Pelvic congestion syndrome
|Pelvic venous disease|
|Other names||Pelvic congestion syndrome|
|A very large (9cm) fibroid of the uterus which is causing pelvic congestion syndrome as seen on X-ray computed tomography|
|Specialty||[Interventional Radiology], gynecology|
|Symptoms||Chronic pelvic pain|
|Diagnostic method||Ultrasound, CT scan, MRI, laparoscopy|
|Medication||Medroxyprogesterone, nonsteroidal anti-inflammatory drugs (NSAIDs)|
|Frequency||30% of women|
Pelvic congestion syndrome, also known as pelvic vein incompetence, is a long term condition in women believed to be due to enlarged veins in the lower abdomen. The condition may cause chronic pain, such as a constant dull ache, which can be worsened by standing or sex. Pain in the legs or lower back may also occur.

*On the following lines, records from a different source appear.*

(* ===== verification/BlockIndex.v ===== *)
(** * Block index

    [src/src/CryptoNoteCore/BlockIndex.h] and [BlockIndex.cpp]: the hashes of the
    main chain, a random-access sequence with a unique hashed index (a Boost
    multi-index container), modelled as a list without duplicates. *)

From S2P Require Import Prelude CryptoNoteTypes.

Local Open Scope Z_scope.

Abbreviation BlockIndex := (list Hash).

Definition bi_pop (b : BlockIndex) : BlockIndex := take (length b - 1) b.

(** [push_back] of the container: a hash that is already there is not inserted. *)
Definition bi_push (h : Hash) (b : BlockIndex) : bool * BlockIndex :=
  if bool_decide (h ∈ b) then (false, b) else (true, b ++ [h]).

Definition bi_hasBlock (h : Hash) (b : BlockIndex) : bool := bool_decide (h ∈ b).

(** The position of the hash. *)
Fixpoint index_of (h : Hash) (b : BlockIndex) : option nat :=
  match b with
  | [] => None
  | x :: b' => if bool_decide (x = h) then Some 0%nat else S <$> index_of h b'
  end.
Definition bi_getBlockHeight (h : Hash) (b : BlockIndex) : option Z :=
  (λ n, u32 (Z.of_nat n)) <$> index_of h b.

Definition bi_size (b : BlockIndex) : Z := u32 (Z.of_nat (length b)).

Definition bi_getBlockId (height : Z) (b : BlockIndex) : outcome Hash :=
  assert_ (height <? Z.of_nat (length b));; at_ b height.

Definition bi_getBlockIds (startBlockIndex maxCount : Z) (b : BlockIndex) : list Hash :=
  if Z.of_nat (length b) <=? startBlockIndex then []
  else
    let count := Z.min maxCount (Z.of_nat (length b) - startBlockIndex) in
    take (Z.to_nat count) (drop (Z.to_nat startBlockIndex) b).

(** [findSupplement]: the height of the first known hash. *)
Fixpoint bi_findSupplement (ids : list Hash) (b : BlockIndex) : option Z :=
  match ids with
  | [] => None
  | id :: ids' =>
      match bi_getBlockHeight id b with
      | Some offset => Some offset
      | None => bi_findSupplement ids' b
      end
  end.

(** [for (i = 1; i <= sparseChainEnd; i *= 2)]. The end is at most 2^32, so [i]
    passes it within 34 iterations. *)
Fixpoint sparse_loop (fuel : nat) (i sparseChainEnd : Z) (b : BlockIndex) : outcome (list Hash) :=
  match fuel with
  | O => Abort
  | S fuel =>
      if i <=? sparseChainEnd then
        h ← at_ b (sparseChainEnd - i);
        rest ← sparse_loop fuel (u64 (i * 2)) sparseChainEnd b;
        mret (h :: rest)
      else mret []
  end.

Definition bi_buildSparseChain (startBlockId : Hash) (b : BlockIndex) : outcome (list Hash) :=
  match bi_getBlockHeight startBlockId b with
  | None => Abort
  | Some startBlockHeight =>
      let sparseChainEnd := u32 (startBlockHeight + 1) in
      result ← sparse_loop 34 1 sparseChainEnd b;
      match list.last result with
      | None => Abort
      | Some back =>
          genesis ← at_ b 0;
          mret (if negb (bool_decide (back = genesis)) then result ++ [genesis] else result)
      end
  end.

Definition bi_getTailId (b : BlockIndex) : outcome Hash :=
  match list.last b with None => Abort | Some h => mret h end.

(** ** Proofs *)

Lemma index_of_spec h b n :
  NoDup b → index_of h b = Some n ↔ b !! n = Some h.
Proof.
  revert n. induction b as [|x b IH]; intros n Hnd; [done|].
  apply list.NoDup_cons in Hnd as [Hx Hnd]. cbn [index_of]. case_bool_decide as E.
  - subst x. split; [by intros [= <-]|]. destruct n as [|n]; [done|].
    intros Hn. destruct Hx. eapply list_elem_of_lookup_2. exact Hn.
  - destruct n as [|n]; cbn.
    + split; [by destruct (index_of h b)|]. intros [= ->]. done.
    + rewrite <- IH by done. destruct (index_of h b); cbn; [|done]. split; congruence.
Qed.

Lemma index_of_None h b : index_of h b = None ↔ h ∉ b.
Proof.
  induction b as [|x b IH]; [split; [intros _ Hx%not_elem_of_nil|]; done|].
  cbn [index_of]. rewrite not_elem_of_cons. case_bool_decide as E.
  - split; [done|]. intros [? _]. by subst.
  - rewrite fmap_None, IH. split; [|by intros [_ ?]]. intros ?. split; [by intros ->|done].
Qed.

(** The invariant: no hash twice and a height that fits 32 bits. *)
Definition bi_ok (b : BlockIndex) : Prop := NoDup b ∧ Z.of_nat (length b) < 2 ^ 32.

Lemma getBlockHeight_spec h b z :
  bi_ok b → bi_getBlockHeight h b = Some z ↔ 0 <= z ∧ b !! Z.to_nat z = Some h.
Proof.
  intros [Hnd Hl]. unfold bi_getBlockHeight. rewrite fmap_Some. split.
  - intros (n & Hn & ->). apply index_of_spec in Hn; [|done].
    pose proof (lookup_lt_Some _ _ _ Hn). rewrite u32_small by (unfold in_range; lia).
    split; [lia|]. by rewrite Nat2Z.id.
  - intros [Hz Hn]. pose proof (lookup_lt_Some _ _ _ Hn). exists (Z.to_nat z).
    split; [by apply index_of_spec|]. rewrite u32_small by (unfold in_range; lia). lia.
Qed.

Lemma getBlockHeight_None h b : bi_getBlockHeight h b = None ↔ h ∉ b.
Proof. unfold bi_getBlockHeight. rewrite fmap_None. apply index_of_None. Qed.

(** The hashes at distance 1, 2, 4, ... from the end. *)
Lemma sparse_loop_ret fuel : ∀ k e b,
  0 <= k → e < 2 ^ 33 → 0 <= e <= Z.of_nat (length b) → 34 <= k + Z.of_nat fuel → k <= 33 → (1 <= fuel)%nat →
  ∃ l, sparse_loop fuel (2 ^ k) e b = Ret l ∧
    ∀ j h, l !! j = Some h ↔ 2 ^ (k + Z.of_nat j) <= e ∧ b !! Z.to_nat (e - 2 ^ (k + Z.of_nat j)) = Some h.
Proof.
  induction fuel as [|fuel IH]; intros k e b Hk He33 He Hf Hk33 Hf1; [lia|]. cbn [sparse_loop].
  assert (1 <= 2 ^ k) by (pose proof (Z.pow_pos_nonneg 2 k); lia).
  destruct (Z.leb_spec (2 ^ k) e) as [Hle|Hgt].
  - assert (k < 33).
    { apply (Z.pow_lt_mono_r_iff 2); lia. }
    destruct (lookup_lt_is_Some_2 b (Z.to_nat (e - 2 ^ k))) as [h Hh]; [lia|].
    rewrite (at_Some b (e - 2 ^ k) h) by (done || lia). cbn [mbind outcome_bind].
    assert (2 ^ k * 2 = 2 ^ (k + 1)) as E2 by (rewrite Z.pow_add_r; lia).
    assert (2 ^ (k + 1) <= 2 ^ 33) by (apply Z.pow_le_mono_r; lia).
    rewrite E2, u64_small by (unfold in_range; lia).
    destruct (IH (k + 1) e b) as (l & -> & Hl); [lia..|].
    cbn [mbind outcome_bind]. exists (h :: l). split; [done|].
    intros [|j] h'; cbn [lookup list_lookup].
    + rewrite Z.add_0_r. split; [by intros [= <-]|]. intros [_ E]. congruence.
    + rewrite Hl. by replace (k + Z.of_nat (S j)) with (k + 1 + Z.of_nat j) by lia.
  - exists []. split; [done|]. intros j h. split; [done|]. intros [Hj _].
    assert (2 ^ k <= 2 ^ (k + Z.of_nat j)) by (apply Z.pow_le_mono_r; lia). lia.
Qed.

Lemma getBlockId_ret z b h :
  0 <= z → bi_getBlockId z b = Ret h ↔ b !! Z.to_nat z = Some h.
Proof.
  intros Hz. unfold bi_getBlockId. split.
  - intros E. apply outcome_bind_ret in E as (_ & _ & E). by apply at_ret in E as [_ E].
  - intros E. pose proof (lookup_lt_Some _ _ _ E). rewrite (proj2 (Z.ltb_lt _ _)) by lia.
    cbn [assert_ mbind outcome_bind]. by apply at_Some.
Qed.

(** The heights of a sparse chain for the block at height [s]. *)
Definition sparse_height (s z : Z) : Prop := z = 0 ∨ ∃ j : nat, z = s + 1 - 2 ^ Z.of_nat j ∧ 0 <= z.

Lemma buildSparseChain_ret start b s :
  bi_ok b → bi_getBlockHeight start b = Some s →
  ∃ l, bi_buildSparseChain start b = Ret l ∧ head l = Some start ∧ list.last l = b !! 0%nat ∧
    (∀ h, h ∈ l → ∃ z, sparse_height s z ∧ b !! Z.to_nat z = Some h) ∧
    (∀ z h, sparse_height s z → b !! Z.to_nat z = Some h → h ∈ l).
Proof.
  intros Hok Hs. pose proof Hok as [Hnd Hl]. unfold bi_buildSparseChain. rewrite Hs.
  apply getBlockHeight_spec in Hs as [H0 Hs]; [|done]. pose proof (lookup_lt_Some _ _ _ Hs) as Hlt.
  rewrite u32_small by (unfold in_range; lia).
  destruct (sparse_loop_ret 34 0 (s + 1) b) as (l & E & Hls); [lia..|].
  change (2 ^ 0) with 1 in E. rewrite E. clear E. cbn [mbind outcome_bind].
  assert (l !! 0%nat = Some start) as Hhd.
  { apply Hls. change (2 ^ (0 + Z.of_nat 0)) with 1. split; [lia|].
    by replace (s + 1 - 1) with s by lia. }
  destruct (lookup_lt_is_Some_2 b 0) as [g Hg]; [lia|].
  assert (∀ h, h ∈ l ↔ ∃ j : nat, 2 ^ Z.of_nat j <= s + 1 ∧
    b !! Z.to_nat (s + 1 - 2 ^ Z.of_nat j) = Some h) as Hmem.
  { intros h. rewrite list_elem_of_lookup. split; intros (j & Hj); exists j; by apply Hls. }
  destruct (list.last l) as [back|] eqn:El.
  2: { apply last_None in El. by rewrite El in Hhd. }
  rewrite (at_Some b 0 g) by done. cbn [mbind outcome_bind].
  set (r := if negb (bool_decide (back = g)) then l ++ [g] else l).
  assert (head r = Some start ∧ list.last r = Some g ∧ ∀ h, h ∈ r ↔ h ∈ l ∨ h = g) as (Hr1 & Hr2 & Hr3).
  { subst r. case_bool_decide as E; cbn [negb].
    - subst back. split_and!; [by destruct l|done|]. intros h. split; [tauto|].
      intros [?| ->]; [done|]. apply last_Some in El as (l' & ->).
      apply elem_of_app. right. by apply list_elem_of_singleton.
    - split_and!; [by destruct l|apply last_snoc|]. intros h.
      by rewrite elem_of_app, list_elem_of_singleton. }
  exists r. rewrite Hg. split_and!; [done..| |].
  - intros h [Hh| ->]%Hr3; [|exists 0; by split; [left|]].
    apply Hmem in Hh as (j & Hj & Hh). eexists. split; [|exact Hh]. right. exists j. lia.
  - intros z h [->|(j & -> & Hj)] Hz; apply Hr3; [right|left].
    + change (Z.to_nat 0) with 0%nat in Hz. congruence.
    + apply Hmem. exists j. split; [lia|done].
Qed.

Lemma findSupplement_spec ids b :
  match bi_findSupplement ids b with
  | None => ∀ id, id ∈ ids → id ∉ b
  | Some o => ∃ id, id ∈ ids ∧ bi_getBlockHeight id b = Some o
  end.
Proof.
  induction ids as [|id ids IH]; cbn [bi_findSupplement]; [by intros id Hid%not_elem_of_nil|].
  destruct (bi_getBlockHeight id b) as [o|] eqn:E.
  { exists id. split; [left|done]. }
  apply getBlockHeight_None in E. destruct (bi_findSupplement ids b) as [o|].
  - destruct IH as (id' & Hin & Ho). exists id'. split; [by right|done].
  - intros id' [->|Hin]%elem_of_cons; [done|by apply IH].
Qed.

(** ** Properties *)

(** heights and hashes of the main chain are inverse to each other, and
    adding a new hash or removing the last one keeps them so. *)
Theorem block_index_bijection b :
  bi_ok b →
  (∀ h z, 0 <= z → bi_getBlockHeight h b = Some z ↔ bi_getBlockId z b = Ret h) ∧
  (∀ h, bi_hasBlock h b = true ↔ ∃ z, 0 <= z ∧ bi_getBlockHeight h b = Some z) ∧
  (∀ h, bi_hasBlock h b = false → Z.of_nat (length b) + 1 < 2 ^ 32 →
     (bi_push h b).1 = true ∧ bi_ok (bi_push h b).2 ∧
     bi_getBlockHeight h (bi_push h b).2 = Some (bi_size b) ∧ bi_pop (bi_push h b).2 = b) ∧
  bi_ok (bi_pop b).
Proof.
  intros Hok. pose proof Hok as [Hnd Hl]. split_and!.
  - intros h z Hz. rewrite getBlockId_ret, getBlockHeight_spec by done. split; [by intros [_ ?]|done].
  - intros h. unfold bi_hasBlock. rewrite bool_decide_eq_true. split.
    + intros (n & Hn)%list_elem_of_lookup. exists (Z.of_nat n). split; [lia|].
      apply getBlockHeight_spec; [done|]. rewrite Nat2Z.id. split; [lia|done].
    + intros (z & _ & Hz). apply getBlockHeight_spec in Hz as [_ Hz]; [|done].
      by eapply list_elem_of_lookup_2.
  - intros h Hh%bool_decide_eq_false Hlen. unfold bi_push. rewrite bool_decide_false by done.
    cbn [fst snd]. assert (bi_ok (b ++ [h])) as Hok'.
    { split; [|rewrite length_app; cbn; lia]. apply list.NoDup_app. split; [done|].
      split; [|apply NoDup_singleton]. by intros x Hx ->%list_elem_of_singleton. }
    split_and!; [done..| |].
    + apply getBlockHeight_spec; [done|]. unfold bi_size.
      rewrite u32_small by (unfold in_range; lia). split; [lia|].
      rewrite Nat2Z.id. by apply list_lookup_middle.
    + unfold bi_pop. rewrite length_app. cbn [length]. by rewrite Nat.add_sub, take_app_length.
  - unfold bi_pop. split; [|rewrite length_take; lia].
    rewrite <- (take_drop (length b - 1) b) in Hnd. by apply list.NoDup_app in Hnd as [? _].
Qed.

Lemma block_index_bijection_witness :
  let b := [[1]; [2]; [3]] in
  (∀ h z, 0 <= z → bi_getBlockHeight h b = Some z ↔ bi_getBlockId z b = Ret h) ∧
  bi_ok (bi_pop b).
Proof.
  intros b. assert (bi_ok b) as Hb by (split; [apply (bool_decide_unpack _); by vm_compute|done]).
  split; [exact (proj1 (block_index_bijection b Hb))|].
  exact (proj2 (proj2 (proj2 (block_index_bijection b Hb)))).
Defined.

(** the sparse chain of a block starts with the block, ends with the
    genesis block and holds blocks of the chain at distances that double; a
    peer whose chain has the same genesis block finds a supplement in it, at the
    height of a block both chains have. *)
Theorem sparse_chain_finds_supplement b b' start s :
  bi_ok b → bi_ok b' → bi_getBlockHeight start b = Some s → b !! 0%nat = b' !! 0%nat →
  ∃ chain, bi_buildSparseChain start b = Ret chain ∧
    head chain = Some start ∧ list.last chain = b !! 0%nat ∧
    (∀ h, h ∈ chain → ∃ z, sparse_height s z ∧ b !! Z.to_nat z = Some h) ∧
    ∃ offset h, bi_findSupplement chain b' = Some offset ∧ 0 <= offset ∧
      b' !! Z.to_nat offset = Some h ∧ h ∈ b ∧ h ∈ chain.
Proof.
  intros Hb Hb' Hs Hg. destruct (buildSparseChain_ret start b s Hb Hs) as (l & E & Hhd & Hlast & Hin & _).
  exists l. split_and!; [done..|]. pose proof (findSupplement_spec l b') as Hf.
  assert (∃ g, b' !! 0%nat = Some g ∧ g ∈ l) as (g & Hg0 & Hgl).
  { rewrite <- Hg, <- Hlast. destruct l as [|x l _] using rev_ind; [done|].
    rewrite last_snoc. exists x. split; [done|]. apply elem_of_app. right. by left. }
  destruct (bi_findSupplement l b') as [o|].
  - destruct Hf as (h & Hh & Ho). apply getBlockHeight_spec in Ho as [Ho0 Ho]; [|done].
    exists o, h. split_and!; [done..| |done].
    destruct (Hin h Hh) as (z & _ & Hz). by eapply list_elem_of_lookup_2.
  - destruct (Hf g Hgl). by eapply list_elem_of_lookup_2.
Qed.

Lemma sparse_chain_finds_supplement_witness :
  let b := [[0]; [1]; [2]; [3]; [4]; [5]] in
  let b' := [[0]; [1]; [2]; [9]; [8]] in
  ∃ chain, bi_buildSparseChain [5] b = Ret chain ∧ head chain = Some [5] ∧
    ∃ offset h, bi_findSupplement chain b' = Some offset ∧ b' !! Z.to_nat offset = Some h ∧ h ∈ b.
Proof.
  intros b b'.
  destruct (sparse_chain_finds_supplement b b' [5] 5) as (chain & E & Hh & _ & _ & o & h & H1 & _ & H2 & H3 & _).
  - split; [apply (bool_decide_unpack _); by vm_compute|done].
  - split; [apply (bool_decide_unpack _); by vm_compute|done].
  - reflexivity.
  - reflexivity.
  - exists chain. split; [exact E|]. split; [exact Hh|]. exists o, h. split_and!; [exact H1|exact H2|exact H3].
Defined.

While the condition is believed to be due to blood flowing back into pelvic veins as a result of faulty valves in the veins, this hypothesis is not certain. The condition may occur or worsen during pregnancy. The presence of estrogen is believed to be involved in the mechanism. Diagnosis may be supported by ultrasound, CT scan, MRI, or laparoscopy.
Early treatment options include medroxyprogesterone or nonsteroidal anti-inflammatory drugs (NSAIDs). Surgery to block the varicose veins may also be done. About 30% of women of reproductive age are affected. It is believed to be the cause of about a third of chronic pelvic pain cases. While pelvic venous insufficiency was identified in the 1850s it was only linked with pelvic pain in the 1940s.
Signs and symptoms
Women with this condition experience a constant pain that may be dull and aching, but is occasionally more acute. The pain is worse at the end of the day and after long periods of standing, and sufferers get relief when they lie down. The pain is worse during or after sexual intercourse, and can be worse just before the onset of the menstrual period.
Women with pelvic congestion syndrome have a larger uterus and a thicker endometrium. 56% of women manifest cystic changes to the ovaries, and many report other symptoms, such as dysmenorrhea, back pain, vaginal discharge, abdominal bloating, mood swings or depression, and fatigue.
- Local pelvic hormonal melieu
- Venous outflow obstruction, such as May-Thurner syndrome, Nutcracker syndrome, Budd-Chiari syndrome, or left renal vein thrombosis
- External compression due to tumor (including fibroids, endometriosis), or scarring 
Diagnosis can be made using ultrasound or laparoscopy testing. The condition can also be diagnosed with a venogram, CT scan, or an MRI. Ultrasound is the diagnostic tool most commonly used. Some research has suggested that( transvaginal duplex ultrasound) ,is the best test for pelvic venous reflux.
More advanced treatment includes a minimally invasive procedure performed by an Interventional Radiologist. This minimally invasive procedure involves stopping blood within the pelvic varicose veins using a minimally invasive procedure called a catheter directed embolization. The procedure rarely requires an overnight stay in hospital and is usually performed as an outpatient procedure, and is done using local anesthetic and moderate sedation. Patients report an 80% success rate, as measured by the amount of pain reduction experienced.